Exercise instructions:
Reproduce the full set of records that follow, exactly as shown.

Entries shown START

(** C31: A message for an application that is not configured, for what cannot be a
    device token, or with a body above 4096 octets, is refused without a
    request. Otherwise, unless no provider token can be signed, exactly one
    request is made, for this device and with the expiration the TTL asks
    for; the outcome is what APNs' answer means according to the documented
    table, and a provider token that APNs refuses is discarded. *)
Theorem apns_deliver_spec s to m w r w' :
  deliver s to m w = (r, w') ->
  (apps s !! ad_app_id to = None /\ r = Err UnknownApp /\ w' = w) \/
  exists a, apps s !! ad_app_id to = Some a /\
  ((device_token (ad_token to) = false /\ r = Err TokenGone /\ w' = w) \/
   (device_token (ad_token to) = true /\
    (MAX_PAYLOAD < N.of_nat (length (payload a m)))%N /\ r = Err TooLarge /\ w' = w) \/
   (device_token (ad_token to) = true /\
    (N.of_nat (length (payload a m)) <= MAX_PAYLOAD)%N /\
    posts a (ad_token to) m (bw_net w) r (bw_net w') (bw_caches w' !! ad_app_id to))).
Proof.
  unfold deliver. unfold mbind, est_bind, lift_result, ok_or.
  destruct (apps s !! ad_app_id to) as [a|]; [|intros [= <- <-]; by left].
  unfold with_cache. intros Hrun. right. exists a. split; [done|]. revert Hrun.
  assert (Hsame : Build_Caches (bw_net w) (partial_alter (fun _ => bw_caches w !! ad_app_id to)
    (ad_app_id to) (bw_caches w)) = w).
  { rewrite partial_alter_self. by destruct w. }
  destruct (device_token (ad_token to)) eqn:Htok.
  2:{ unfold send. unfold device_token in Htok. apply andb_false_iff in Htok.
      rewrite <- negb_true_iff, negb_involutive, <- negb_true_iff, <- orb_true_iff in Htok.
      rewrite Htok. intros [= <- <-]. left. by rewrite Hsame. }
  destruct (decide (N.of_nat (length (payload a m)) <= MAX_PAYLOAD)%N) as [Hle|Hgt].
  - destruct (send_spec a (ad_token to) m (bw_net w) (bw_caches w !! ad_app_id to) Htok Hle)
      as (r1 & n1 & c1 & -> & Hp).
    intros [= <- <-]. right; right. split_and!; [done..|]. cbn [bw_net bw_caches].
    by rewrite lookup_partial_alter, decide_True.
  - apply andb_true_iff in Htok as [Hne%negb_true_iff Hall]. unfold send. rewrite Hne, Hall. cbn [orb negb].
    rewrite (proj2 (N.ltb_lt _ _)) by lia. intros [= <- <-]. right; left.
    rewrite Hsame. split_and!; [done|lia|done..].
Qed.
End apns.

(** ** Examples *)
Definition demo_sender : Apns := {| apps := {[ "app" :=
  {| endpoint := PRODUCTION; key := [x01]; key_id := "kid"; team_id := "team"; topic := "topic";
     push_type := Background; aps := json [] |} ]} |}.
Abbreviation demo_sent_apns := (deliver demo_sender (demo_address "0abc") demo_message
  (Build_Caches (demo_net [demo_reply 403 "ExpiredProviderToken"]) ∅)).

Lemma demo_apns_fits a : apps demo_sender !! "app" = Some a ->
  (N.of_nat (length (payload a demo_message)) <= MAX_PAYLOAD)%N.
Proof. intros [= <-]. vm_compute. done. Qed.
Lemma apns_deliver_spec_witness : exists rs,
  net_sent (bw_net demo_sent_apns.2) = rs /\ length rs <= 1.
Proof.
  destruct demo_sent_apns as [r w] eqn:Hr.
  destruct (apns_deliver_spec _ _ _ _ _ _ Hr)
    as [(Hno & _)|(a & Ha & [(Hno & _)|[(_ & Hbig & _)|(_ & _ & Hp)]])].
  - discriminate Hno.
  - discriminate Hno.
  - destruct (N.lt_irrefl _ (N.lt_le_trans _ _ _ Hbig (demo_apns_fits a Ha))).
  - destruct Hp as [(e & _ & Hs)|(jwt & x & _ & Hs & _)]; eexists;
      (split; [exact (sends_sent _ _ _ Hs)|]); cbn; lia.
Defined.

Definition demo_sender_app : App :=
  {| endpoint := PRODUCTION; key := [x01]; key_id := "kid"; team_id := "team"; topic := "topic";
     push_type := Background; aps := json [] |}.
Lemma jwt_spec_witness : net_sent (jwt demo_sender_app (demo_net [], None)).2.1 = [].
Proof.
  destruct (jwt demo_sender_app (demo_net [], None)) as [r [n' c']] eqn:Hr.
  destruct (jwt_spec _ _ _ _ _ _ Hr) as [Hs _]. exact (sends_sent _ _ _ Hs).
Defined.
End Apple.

Entries shown END

Finished exercise:
(** C31: A message for an application that is not configured, for what cannot be a
    device token, or with a body above 4096 octets, is refused without a
    request. Otherwise, unless no provider token can be signed, exactly one
    request is made, for this device and with the expiration the TTL asks
    for; the outcome is what APNs' answer means according to the documented
    table, and a provider token that APNs refuses is discarded. *)
Theorem apns_deliver_spec s to m w r w' :
  deliver s to m w = (r, w') ->
  (apps s !! ad_app_id to = None /\ r = Err UnknownApp /\ w' = w) \/
  exists a, apps s !! ad_app_id to = Some a /\
  ((device_token (ad_token to) = false /\ r = Err TokenGone /\ w' = w) \/
   (device_token (ad_token to) = true /\
    (MAX_PAYLOAD < N.of_nat (length (payload a m)))%N /\ r = Err TooLarge /\ w' = w) \/
   (device_token (ad_token to) = true /\
    (N.of_nat (length (payload a m)) <= MAX_PAYLOAD)%N /\
    posts a (ad_token to) m (bw_net w) r (bw_net w') (bw_caches w' !! ad_app_id to))).
Proof.
  unfold deliver. unfold mbind, est_bind, lift_result, ok_or.
  destruct (apps s !! ad_app_id to) as [a|]; [|intros [= <- <-]; by left].
  unfold with_cache. intros Hrun. right. exists a. split; [done|]. revert Hrun.
  assert (Hsame : Build_Caches (bw_net w) (partial_alter (fun _ => bw_caches w !! ad_app_id to)
    (ad_app_id to) (bw_caches w)) = w).
  { rewrite partial_alter_self. by destruct w. }
  destruct (device_token (ad_token to)) eqn:Htok.
  2:{ unfold send. unfold device_token in Htok. apply andb_false_iff in Htok.
      rewrite <- negb_true_iff, negb_involutive, <- negb_true_iff, <- orb_true_iff in Htok.
      rewrite Htok. intros [= <- <-]. left. by rewrite Hsame. }
  destruct (decide (N.of_nat (length (payload a m)) <= MAX_PAYLOAD)%N) as [Hle|Hgt].
  - destruct (send_spec a (ad_token to) m (bw_net w) (bw_caches w !! ad_app_id to) Htok Hle)
      as (r1 & n1 & c1 & -> & Hp).
    intros [= <- <-]. right; right. split_and!; [done..|]. cbn [bw_net bw_caches].
    by rewrite lookup_partial_alter, decide_True.
  - apply andb_true_iff in Htok as [Hne%negb_true_iff Hall]. unfold send. rewrite Hne, Hall. cbn [orb negb].
    rewrite (proj2 (N.ltb_lt _ _)) by lia. intros [= <- <-]. right; left.
    rewrite Hsame. split_and!; [done|lia|done..].
Qed.
End apns.

(** ** Examples *)
Definition demo_sender : Apns := {| apps := {[ "app" :=
  {| endpoint := PRODUCTION; key := [x01]; key_id := "kid"; team_id := "team"; topic := "topic";
     push_type := Background; aps := json [] |} ]} |}.
Abbreviation demo_sent_apns := (deliver demo_sender (demo_address "0abc") demo_message
  (Build_Caches (demo_net [demo_reply 403 "ExpiredProviderToken"]) ∅)).

Lemma demo_apns_fits a : apps demo_sender !! "app" = Some a ->
  (N.of_nat (length (payload a demo_message)) <= MAX_PAYLOAD)%N.
Proof. intros [= <-]. vm_compute. done. Qed.
Lemma apns_deliver_spec_witness : exists rs,
  net_sent (bw_net demo_sent_apns.2) = rs /\ length rs <= 1.
Proof.
  destruct demo_sent_apns as [r w] eqn:Hr.
  destruct (apns_deliver_spec _ _ _ _ _ _ Hr)
    as [(Hno & _)|(a & Ha & [(Hno & _)|[(_ & Hbig & _)|(_ & _ & Hp)]])].
  - discriminate Hno.
  - discriminate Hno.
  - destruct (N.lt_irrefl _ (N.lt_le_trans _ _ _ Hbig (demo_apns_fits a Ha))).
  - destruct Hp as [(e & _ & Hs)|(jwt & x & _ & Hs & _)]; eexists;
      (split; [exact (sends_sent _ _ _ Hs)|]); cbn; lia.
Defined.

Definition demo_sender_app : App :=
  {| endpoint := PRODUCTION; key := [x01]; key_id := "kid"; team_id := "team"; topic := "topic";
     push_type := Background; aps := json [] |}.
Lemma jwt_spec_witness : net_sent (jwt demo_sender_app (demo_net [], None)).2.1 = [].
Proof.
  destruct (jwt demo_sender_app (demo_net [], None)) as [r [n' c']] eqn:Hr.
  destruct (jwt_spec _ _ _ _ _ _ Hr) as [Hs _]. exact (sends_sent _ _ _ Hs).
Defined.
End Apple.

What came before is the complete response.